▶ What the exercise asks
The required output is the lines below from the line containing "a request, neither" to the line containing "- destruct v; [| discriminate].", inclusive, retyped exactly. No other lines belong in it.

[Saved entries]
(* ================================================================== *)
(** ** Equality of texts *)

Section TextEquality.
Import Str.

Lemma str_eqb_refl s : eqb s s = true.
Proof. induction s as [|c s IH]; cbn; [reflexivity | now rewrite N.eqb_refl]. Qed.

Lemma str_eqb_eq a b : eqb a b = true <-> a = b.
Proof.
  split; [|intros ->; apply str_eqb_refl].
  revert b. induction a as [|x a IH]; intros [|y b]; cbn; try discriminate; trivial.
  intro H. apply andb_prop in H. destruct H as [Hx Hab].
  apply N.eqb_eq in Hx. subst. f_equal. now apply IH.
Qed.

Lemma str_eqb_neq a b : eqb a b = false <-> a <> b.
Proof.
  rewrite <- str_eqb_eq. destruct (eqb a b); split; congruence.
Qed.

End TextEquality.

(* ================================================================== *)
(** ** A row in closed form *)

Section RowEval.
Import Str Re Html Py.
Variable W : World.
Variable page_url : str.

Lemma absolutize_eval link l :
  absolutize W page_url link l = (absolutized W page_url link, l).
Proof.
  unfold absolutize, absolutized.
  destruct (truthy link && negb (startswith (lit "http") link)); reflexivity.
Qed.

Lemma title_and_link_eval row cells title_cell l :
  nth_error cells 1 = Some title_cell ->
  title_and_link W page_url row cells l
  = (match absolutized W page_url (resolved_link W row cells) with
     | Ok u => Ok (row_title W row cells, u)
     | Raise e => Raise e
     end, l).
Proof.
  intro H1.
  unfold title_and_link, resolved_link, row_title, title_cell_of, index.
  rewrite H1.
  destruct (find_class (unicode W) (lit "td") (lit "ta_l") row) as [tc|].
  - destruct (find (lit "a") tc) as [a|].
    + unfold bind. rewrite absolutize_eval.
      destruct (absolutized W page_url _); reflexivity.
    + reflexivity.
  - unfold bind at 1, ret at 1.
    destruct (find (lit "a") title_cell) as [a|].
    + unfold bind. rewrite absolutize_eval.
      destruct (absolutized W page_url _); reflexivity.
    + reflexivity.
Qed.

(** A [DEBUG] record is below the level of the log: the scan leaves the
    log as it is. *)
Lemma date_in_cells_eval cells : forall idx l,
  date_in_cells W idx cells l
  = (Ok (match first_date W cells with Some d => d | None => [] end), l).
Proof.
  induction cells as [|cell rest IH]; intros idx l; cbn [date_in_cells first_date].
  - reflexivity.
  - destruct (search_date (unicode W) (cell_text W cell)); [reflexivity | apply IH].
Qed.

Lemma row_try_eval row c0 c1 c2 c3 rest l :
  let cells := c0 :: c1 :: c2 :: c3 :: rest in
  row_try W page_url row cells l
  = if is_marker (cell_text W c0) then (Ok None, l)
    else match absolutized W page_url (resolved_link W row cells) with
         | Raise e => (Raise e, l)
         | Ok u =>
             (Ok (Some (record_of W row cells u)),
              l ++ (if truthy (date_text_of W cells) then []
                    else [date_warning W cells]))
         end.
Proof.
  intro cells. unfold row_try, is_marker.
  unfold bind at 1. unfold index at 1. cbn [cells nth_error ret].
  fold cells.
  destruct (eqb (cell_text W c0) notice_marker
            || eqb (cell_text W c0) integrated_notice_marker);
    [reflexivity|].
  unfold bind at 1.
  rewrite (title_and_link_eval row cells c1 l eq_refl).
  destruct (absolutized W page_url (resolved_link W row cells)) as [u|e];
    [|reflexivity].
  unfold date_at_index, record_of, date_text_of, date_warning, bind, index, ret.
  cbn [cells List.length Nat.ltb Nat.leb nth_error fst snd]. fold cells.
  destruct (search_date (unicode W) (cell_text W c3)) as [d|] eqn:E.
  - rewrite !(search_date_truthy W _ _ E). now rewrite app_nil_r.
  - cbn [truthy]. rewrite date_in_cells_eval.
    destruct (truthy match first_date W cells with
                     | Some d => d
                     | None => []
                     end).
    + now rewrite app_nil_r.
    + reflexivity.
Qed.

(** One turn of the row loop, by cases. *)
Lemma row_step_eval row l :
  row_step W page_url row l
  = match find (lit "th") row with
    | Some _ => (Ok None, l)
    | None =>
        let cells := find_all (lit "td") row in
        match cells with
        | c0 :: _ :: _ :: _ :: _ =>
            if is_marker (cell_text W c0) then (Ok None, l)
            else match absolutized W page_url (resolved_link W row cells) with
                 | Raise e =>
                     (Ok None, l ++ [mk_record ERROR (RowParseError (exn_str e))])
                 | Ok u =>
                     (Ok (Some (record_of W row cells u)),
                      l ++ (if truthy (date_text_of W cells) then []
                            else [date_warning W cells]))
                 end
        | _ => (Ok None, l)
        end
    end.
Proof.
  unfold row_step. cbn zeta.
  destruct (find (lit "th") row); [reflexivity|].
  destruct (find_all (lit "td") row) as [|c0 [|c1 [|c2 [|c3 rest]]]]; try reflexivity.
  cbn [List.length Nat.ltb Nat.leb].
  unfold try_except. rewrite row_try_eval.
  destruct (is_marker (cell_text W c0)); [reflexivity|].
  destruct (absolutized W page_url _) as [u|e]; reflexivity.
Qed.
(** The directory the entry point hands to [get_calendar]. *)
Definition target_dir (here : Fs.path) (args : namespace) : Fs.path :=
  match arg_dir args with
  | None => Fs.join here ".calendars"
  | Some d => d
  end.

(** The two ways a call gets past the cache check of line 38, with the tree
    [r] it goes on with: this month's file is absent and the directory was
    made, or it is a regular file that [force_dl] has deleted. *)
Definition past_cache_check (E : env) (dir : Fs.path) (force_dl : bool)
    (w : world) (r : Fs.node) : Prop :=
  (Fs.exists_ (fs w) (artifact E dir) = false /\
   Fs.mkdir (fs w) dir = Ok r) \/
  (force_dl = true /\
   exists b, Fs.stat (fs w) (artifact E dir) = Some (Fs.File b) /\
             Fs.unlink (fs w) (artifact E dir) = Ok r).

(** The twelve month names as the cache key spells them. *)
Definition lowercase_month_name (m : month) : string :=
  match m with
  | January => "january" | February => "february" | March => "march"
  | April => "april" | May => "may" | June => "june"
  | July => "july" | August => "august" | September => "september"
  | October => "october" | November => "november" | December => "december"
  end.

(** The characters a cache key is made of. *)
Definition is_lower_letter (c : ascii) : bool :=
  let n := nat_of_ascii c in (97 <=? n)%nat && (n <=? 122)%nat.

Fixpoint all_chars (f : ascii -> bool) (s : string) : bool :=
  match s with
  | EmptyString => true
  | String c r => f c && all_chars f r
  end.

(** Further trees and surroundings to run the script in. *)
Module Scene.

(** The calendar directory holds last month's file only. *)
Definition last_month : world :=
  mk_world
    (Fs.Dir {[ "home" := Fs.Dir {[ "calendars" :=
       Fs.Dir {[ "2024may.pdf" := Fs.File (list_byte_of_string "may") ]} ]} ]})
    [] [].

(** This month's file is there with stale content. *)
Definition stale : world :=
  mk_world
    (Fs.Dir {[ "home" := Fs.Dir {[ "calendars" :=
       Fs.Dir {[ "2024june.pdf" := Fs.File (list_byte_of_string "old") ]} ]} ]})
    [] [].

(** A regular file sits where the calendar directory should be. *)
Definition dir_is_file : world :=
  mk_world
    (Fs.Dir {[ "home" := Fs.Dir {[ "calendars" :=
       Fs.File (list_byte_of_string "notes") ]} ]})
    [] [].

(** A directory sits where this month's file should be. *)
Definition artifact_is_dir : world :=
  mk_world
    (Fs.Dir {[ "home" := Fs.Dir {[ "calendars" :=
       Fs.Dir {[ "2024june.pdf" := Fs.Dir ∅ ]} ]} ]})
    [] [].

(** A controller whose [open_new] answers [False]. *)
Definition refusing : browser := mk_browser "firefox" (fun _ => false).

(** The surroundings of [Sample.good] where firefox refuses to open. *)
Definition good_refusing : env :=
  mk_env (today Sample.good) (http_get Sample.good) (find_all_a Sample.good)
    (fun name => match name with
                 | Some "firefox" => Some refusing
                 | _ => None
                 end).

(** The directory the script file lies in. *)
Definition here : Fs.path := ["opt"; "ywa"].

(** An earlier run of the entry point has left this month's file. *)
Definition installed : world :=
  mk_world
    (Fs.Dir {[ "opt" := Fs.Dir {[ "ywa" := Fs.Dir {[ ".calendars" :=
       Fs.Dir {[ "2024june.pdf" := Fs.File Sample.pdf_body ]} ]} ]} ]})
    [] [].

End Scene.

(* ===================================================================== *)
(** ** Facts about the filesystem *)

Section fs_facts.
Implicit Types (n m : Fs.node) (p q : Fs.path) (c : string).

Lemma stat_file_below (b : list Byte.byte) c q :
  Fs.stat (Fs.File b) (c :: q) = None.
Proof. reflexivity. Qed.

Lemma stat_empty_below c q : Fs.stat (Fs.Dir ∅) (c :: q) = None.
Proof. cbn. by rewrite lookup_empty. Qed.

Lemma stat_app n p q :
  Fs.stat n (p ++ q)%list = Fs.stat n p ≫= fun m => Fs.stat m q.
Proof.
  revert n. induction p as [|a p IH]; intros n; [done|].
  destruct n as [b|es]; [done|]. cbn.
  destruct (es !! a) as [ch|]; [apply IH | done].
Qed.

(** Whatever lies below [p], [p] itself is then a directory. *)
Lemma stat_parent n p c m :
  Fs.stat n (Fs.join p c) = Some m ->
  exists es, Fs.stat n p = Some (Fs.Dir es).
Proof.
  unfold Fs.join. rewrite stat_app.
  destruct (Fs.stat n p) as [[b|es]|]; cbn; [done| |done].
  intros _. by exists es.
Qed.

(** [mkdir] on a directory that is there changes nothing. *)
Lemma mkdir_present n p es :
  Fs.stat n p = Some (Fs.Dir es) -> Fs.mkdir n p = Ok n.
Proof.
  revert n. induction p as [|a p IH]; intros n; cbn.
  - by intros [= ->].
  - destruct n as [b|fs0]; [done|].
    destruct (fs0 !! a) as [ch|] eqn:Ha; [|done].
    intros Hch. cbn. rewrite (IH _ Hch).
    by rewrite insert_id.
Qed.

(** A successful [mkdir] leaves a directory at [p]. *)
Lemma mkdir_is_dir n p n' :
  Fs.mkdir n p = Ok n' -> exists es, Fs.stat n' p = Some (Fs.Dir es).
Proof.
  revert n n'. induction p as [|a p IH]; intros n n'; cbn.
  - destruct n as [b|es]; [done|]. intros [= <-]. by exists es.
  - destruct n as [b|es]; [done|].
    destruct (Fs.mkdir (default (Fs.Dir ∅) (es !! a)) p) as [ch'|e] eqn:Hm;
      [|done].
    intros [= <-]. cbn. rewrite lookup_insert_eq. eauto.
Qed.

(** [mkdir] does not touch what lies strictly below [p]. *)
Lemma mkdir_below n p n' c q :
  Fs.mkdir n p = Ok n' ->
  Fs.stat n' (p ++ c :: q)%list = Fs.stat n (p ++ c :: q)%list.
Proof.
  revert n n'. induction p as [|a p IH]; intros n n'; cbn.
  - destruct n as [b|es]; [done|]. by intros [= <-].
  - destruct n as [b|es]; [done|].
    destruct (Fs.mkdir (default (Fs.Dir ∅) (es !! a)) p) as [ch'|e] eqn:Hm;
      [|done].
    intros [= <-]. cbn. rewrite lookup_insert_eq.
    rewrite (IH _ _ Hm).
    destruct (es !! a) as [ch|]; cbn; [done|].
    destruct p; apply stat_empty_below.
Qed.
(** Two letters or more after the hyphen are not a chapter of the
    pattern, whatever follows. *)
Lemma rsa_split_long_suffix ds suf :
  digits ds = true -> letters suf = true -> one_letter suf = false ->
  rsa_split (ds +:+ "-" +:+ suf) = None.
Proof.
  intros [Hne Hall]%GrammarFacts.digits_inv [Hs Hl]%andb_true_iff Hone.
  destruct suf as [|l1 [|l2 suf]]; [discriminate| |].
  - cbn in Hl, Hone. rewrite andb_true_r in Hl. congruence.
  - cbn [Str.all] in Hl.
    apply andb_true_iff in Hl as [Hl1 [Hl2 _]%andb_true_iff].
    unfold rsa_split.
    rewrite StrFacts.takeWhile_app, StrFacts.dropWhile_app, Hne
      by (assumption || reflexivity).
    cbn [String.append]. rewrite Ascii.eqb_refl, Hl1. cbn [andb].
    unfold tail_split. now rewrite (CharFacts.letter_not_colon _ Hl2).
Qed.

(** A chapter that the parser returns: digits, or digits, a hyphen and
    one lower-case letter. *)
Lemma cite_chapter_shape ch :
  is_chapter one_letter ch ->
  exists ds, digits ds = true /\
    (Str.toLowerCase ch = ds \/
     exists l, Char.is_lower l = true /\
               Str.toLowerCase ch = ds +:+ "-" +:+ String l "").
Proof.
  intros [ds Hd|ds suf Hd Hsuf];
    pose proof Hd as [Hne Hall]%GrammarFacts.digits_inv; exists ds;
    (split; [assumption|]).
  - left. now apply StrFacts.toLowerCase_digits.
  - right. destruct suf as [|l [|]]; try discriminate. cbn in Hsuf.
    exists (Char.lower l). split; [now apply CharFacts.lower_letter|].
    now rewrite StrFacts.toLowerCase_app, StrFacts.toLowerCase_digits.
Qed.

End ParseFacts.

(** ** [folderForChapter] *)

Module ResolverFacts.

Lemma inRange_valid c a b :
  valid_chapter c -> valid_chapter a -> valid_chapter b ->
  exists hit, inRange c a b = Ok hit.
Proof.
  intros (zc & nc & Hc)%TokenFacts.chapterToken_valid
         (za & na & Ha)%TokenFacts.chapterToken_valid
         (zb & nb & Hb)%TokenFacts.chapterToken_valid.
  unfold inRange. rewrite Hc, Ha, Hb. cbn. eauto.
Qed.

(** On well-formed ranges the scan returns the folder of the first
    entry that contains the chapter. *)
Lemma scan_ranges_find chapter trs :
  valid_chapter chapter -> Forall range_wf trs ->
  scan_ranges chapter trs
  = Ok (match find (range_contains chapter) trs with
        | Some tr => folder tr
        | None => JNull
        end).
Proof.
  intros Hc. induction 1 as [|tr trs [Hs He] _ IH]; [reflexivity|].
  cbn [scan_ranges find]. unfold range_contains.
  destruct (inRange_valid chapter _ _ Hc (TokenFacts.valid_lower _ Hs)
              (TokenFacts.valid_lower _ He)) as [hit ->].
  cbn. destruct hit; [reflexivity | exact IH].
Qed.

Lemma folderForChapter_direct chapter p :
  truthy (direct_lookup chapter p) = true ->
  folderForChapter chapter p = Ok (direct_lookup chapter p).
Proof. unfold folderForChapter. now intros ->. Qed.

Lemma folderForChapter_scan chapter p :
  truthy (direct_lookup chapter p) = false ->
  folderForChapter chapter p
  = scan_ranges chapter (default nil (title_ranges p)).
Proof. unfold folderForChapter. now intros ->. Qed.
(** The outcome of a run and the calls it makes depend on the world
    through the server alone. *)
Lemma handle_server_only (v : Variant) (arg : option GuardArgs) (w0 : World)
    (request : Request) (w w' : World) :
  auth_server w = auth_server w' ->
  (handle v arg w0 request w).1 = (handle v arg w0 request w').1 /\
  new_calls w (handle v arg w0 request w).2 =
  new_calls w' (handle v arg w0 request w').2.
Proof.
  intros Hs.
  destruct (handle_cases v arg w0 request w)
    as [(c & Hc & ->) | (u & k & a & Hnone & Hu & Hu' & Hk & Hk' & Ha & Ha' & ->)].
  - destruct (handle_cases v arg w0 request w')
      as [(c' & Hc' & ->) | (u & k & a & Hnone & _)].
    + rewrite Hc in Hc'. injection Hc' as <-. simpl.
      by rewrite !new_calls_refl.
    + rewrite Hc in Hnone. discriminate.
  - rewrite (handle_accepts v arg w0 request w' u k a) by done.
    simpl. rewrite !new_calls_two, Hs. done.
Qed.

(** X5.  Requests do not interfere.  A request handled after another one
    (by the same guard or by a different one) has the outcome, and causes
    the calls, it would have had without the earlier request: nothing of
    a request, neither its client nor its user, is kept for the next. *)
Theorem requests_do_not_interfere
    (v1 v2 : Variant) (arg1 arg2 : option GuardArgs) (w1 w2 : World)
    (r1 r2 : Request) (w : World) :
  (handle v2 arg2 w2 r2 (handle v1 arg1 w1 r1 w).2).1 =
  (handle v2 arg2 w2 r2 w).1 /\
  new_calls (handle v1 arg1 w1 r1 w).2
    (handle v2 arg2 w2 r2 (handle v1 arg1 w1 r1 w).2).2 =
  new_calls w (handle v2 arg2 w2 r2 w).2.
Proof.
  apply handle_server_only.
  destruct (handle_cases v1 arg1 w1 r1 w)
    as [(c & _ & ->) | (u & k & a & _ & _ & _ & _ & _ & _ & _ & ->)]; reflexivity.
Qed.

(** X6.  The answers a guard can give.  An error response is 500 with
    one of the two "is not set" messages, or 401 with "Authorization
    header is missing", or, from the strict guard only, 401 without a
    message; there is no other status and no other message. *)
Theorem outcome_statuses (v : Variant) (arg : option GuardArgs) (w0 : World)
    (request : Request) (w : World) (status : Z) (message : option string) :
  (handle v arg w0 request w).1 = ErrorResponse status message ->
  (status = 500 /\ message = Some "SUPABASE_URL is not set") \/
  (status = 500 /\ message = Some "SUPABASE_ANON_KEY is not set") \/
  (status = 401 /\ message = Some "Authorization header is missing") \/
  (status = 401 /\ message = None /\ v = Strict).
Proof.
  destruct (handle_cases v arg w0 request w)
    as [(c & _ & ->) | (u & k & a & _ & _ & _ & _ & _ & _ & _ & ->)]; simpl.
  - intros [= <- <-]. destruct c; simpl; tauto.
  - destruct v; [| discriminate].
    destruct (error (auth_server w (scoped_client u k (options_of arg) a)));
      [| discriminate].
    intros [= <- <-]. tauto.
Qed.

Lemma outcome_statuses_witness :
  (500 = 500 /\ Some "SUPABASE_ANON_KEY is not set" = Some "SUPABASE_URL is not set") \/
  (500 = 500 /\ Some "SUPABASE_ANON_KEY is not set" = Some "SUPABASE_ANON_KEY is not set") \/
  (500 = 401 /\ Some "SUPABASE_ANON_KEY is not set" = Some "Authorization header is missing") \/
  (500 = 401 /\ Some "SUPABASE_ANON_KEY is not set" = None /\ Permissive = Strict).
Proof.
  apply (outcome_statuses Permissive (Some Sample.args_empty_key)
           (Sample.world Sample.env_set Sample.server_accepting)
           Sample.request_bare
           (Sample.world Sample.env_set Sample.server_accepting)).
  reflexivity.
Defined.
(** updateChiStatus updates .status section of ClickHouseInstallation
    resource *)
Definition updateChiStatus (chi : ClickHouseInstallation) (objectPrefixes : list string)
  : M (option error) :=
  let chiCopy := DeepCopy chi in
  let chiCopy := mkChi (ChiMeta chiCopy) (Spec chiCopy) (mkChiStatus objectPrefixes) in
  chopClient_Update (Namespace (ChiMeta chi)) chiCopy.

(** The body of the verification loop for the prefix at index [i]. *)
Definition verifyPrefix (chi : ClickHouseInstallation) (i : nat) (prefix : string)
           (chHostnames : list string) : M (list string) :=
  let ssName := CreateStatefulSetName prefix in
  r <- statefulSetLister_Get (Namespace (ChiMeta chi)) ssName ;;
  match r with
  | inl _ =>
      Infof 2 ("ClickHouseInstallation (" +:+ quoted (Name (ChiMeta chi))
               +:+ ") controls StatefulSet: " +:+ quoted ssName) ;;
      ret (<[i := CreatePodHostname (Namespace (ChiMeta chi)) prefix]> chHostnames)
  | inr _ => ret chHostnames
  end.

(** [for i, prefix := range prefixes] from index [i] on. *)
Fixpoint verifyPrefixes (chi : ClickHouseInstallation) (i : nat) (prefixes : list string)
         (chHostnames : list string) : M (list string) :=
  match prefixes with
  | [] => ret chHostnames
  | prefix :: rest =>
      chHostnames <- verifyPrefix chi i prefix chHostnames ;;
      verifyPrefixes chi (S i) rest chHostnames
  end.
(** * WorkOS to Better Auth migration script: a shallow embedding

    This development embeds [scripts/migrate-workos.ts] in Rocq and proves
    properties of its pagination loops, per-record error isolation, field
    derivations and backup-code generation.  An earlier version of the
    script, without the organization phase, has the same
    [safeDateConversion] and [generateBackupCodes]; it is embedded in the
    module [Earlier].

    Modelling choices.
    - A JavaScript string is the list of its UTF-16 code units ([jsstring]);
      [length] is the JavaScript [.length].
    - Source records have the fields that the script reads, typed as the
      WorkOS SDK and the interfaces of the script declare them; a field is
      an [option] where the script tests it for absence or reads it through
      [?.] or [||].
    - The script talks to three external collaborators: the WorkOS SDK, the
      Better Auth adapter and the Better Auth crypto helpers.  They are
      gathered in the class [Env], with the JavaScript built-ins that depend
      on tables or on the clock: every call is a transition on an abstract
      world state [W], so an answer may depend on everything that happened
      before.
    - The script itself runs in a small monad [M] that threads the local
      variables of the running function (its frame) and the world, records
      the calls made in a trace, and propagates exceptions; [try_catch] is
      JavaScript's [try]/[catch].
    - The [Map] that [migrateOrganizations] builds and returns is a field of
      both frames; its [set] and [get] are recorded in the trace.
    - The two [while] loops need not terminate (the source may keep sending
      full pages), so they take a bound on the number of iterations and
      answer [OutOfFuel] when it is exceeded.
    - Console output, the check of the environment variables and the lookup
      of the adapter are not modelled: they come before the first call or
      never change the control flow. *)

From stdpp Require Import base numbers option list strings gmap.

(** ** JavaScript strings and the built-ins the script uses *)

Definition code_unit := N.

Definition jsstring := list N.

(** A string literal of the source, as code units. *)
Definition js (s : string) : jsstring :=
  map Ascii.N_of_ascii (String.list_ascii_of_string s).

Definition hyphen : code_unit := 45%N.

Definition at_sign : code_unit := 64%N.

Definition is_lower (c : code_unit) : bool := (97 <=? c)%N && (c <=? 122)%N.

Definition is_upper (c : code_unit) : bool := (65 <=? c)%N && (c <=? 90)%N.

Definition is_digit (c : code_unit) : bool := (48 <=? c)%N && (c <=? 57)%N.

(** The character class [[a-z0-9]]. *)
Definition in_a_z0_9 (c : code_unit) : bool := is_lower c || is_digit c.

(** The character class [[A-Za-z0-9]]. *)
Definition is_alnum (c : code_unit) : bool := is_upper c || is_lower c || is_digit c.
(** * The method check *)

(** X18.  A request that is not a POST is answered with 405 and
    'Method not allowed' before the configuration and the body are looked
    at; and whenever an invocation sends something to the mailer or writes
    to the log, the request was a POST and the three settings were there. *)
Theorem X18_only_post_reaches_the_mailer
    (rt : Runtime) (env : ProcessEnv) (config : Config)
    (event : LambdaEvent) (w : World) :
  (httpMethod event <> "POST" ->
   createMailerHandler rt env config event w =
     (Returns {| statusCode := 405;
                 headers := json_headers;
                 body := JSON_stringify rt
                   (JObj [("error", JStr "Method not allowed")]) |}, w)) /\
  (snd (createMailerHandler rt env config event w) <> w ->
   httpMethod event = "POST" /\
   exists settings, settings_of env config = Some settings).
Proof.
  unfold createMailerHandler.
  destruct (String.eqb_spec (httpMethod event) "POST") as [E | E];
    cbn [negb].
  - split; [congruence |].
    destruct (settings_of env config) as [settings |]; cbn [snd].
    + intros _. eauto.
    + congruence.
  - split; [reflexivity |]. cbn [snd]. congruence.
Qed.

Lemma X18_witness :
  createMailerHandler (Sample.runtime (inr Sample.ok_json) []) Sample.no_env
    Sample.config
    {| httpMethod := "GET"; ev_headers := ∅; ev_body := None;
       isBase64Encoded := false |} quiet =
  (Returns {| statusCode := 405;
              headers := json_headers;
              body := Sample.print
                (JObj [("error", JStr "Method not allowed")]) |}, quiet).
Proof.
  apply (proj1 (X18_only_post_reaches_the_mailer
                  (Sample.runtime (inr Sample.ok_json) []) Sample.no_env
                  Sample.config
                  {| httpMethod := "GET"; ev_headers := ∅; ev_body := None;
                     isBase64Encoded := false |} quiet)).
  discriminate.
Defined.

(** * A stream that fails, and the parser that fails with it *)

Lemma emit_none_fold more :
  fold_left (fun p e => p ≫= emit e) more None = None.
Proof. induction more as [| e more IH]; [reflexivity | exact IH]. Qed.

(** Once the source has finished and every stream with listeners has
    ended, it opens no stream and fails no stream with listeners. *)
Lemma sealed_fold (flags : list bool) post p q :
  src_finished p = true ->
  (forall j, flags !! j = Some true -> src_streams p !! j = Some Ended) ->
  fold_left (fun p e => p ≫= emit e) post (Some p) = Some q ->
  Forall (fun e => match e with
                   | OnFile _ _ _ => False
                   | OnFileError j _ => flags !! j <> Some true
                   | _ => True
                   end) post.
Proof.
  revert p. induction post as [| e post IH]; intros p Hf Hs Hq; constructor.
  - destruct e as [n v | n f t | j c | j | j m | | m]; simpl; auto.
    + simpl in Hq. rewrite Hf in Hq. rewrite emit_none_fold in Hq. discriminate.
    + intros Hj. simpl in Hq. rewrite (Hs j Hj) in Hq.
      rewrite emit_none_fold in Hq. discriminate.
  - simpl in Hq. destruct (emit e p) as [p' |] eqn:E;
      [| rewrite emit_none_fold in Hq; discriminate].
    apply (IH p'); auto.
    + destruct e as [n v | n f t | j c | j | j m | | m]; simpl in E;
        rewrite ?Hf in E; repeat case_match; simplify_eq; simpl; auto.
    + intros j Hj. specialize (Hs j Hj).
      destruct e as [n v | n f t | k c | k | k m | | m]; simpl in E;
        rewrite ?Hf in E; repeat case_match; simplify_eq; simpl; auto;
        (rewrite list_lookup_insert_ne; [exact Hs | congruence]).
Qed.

▶ Solution to this problem
    a request, neither its client nor its user, is kept for the next. *)
Theorem requests_do_not_interfere
    (v1 v2 : Variant) (arg1 arg2 : option GuardArgs) (w1 w2 : World)
    (r1 r2 : Request) (w : World) :
  (handle v2 arg2 w2 r2 (handle v1 arg1 w1 r1 w).2).1 =
  (handle v2 arg2 w2 r2 w).1 /\
  new_calls (handle v1 arg1 w1 r1 w).2
    (handle v2 arg2 w2 r2 (handle v1 arg1 w1 r1 w).2).2 =
  new_calls w (handle v2 arg2 w2 r2 w).2.
Proof.
  apply handle_server_only.
  destruct (handle_cases v1 arg1 w1 r1 w)
    as [(c & _ & ->) | (u & k & a & _ & _ & _ & _ & _ & _ & _ & ->)]; reflexivity.
Qed.

(** X6.  The answers a guard can give.  An error response is 500 with
    one of the two "is not set" messages, or 401 with "Authorization
    header is missing", or, from the strict guard only, 401 without a
    message; there is no other status and no other message. *)
Theorem outcome_statuses (v : Variant) (arg : option GuardArgs) (w0 : World)
    (request : Request) (w : World) (status : Z) (message : option string) :
  (handle v arg w0 request w).1 = ErrorResponse status message ->
  (status = 500 /\ message = Some "SUPABASE_URL is not set") \/
  (status = 500 /\ message = Some "SUPABASE_ANON_KEY is not set") \/
  (status = 401 /\ message = Some "Authorization header is missing") \/
  (status = 401 /\ message = None /\ v = Strict).
Proof.
  destruct (handle_cases v arg w0 request w)
    as [(c & _ & ->) | (u & k & a & _ & _ & _ & _ & _ & _ & _ & ->)]; simpl.
  - intros [= <- <-]. destruct c; simpl; tauto.
  - destruct v; [| discriminate].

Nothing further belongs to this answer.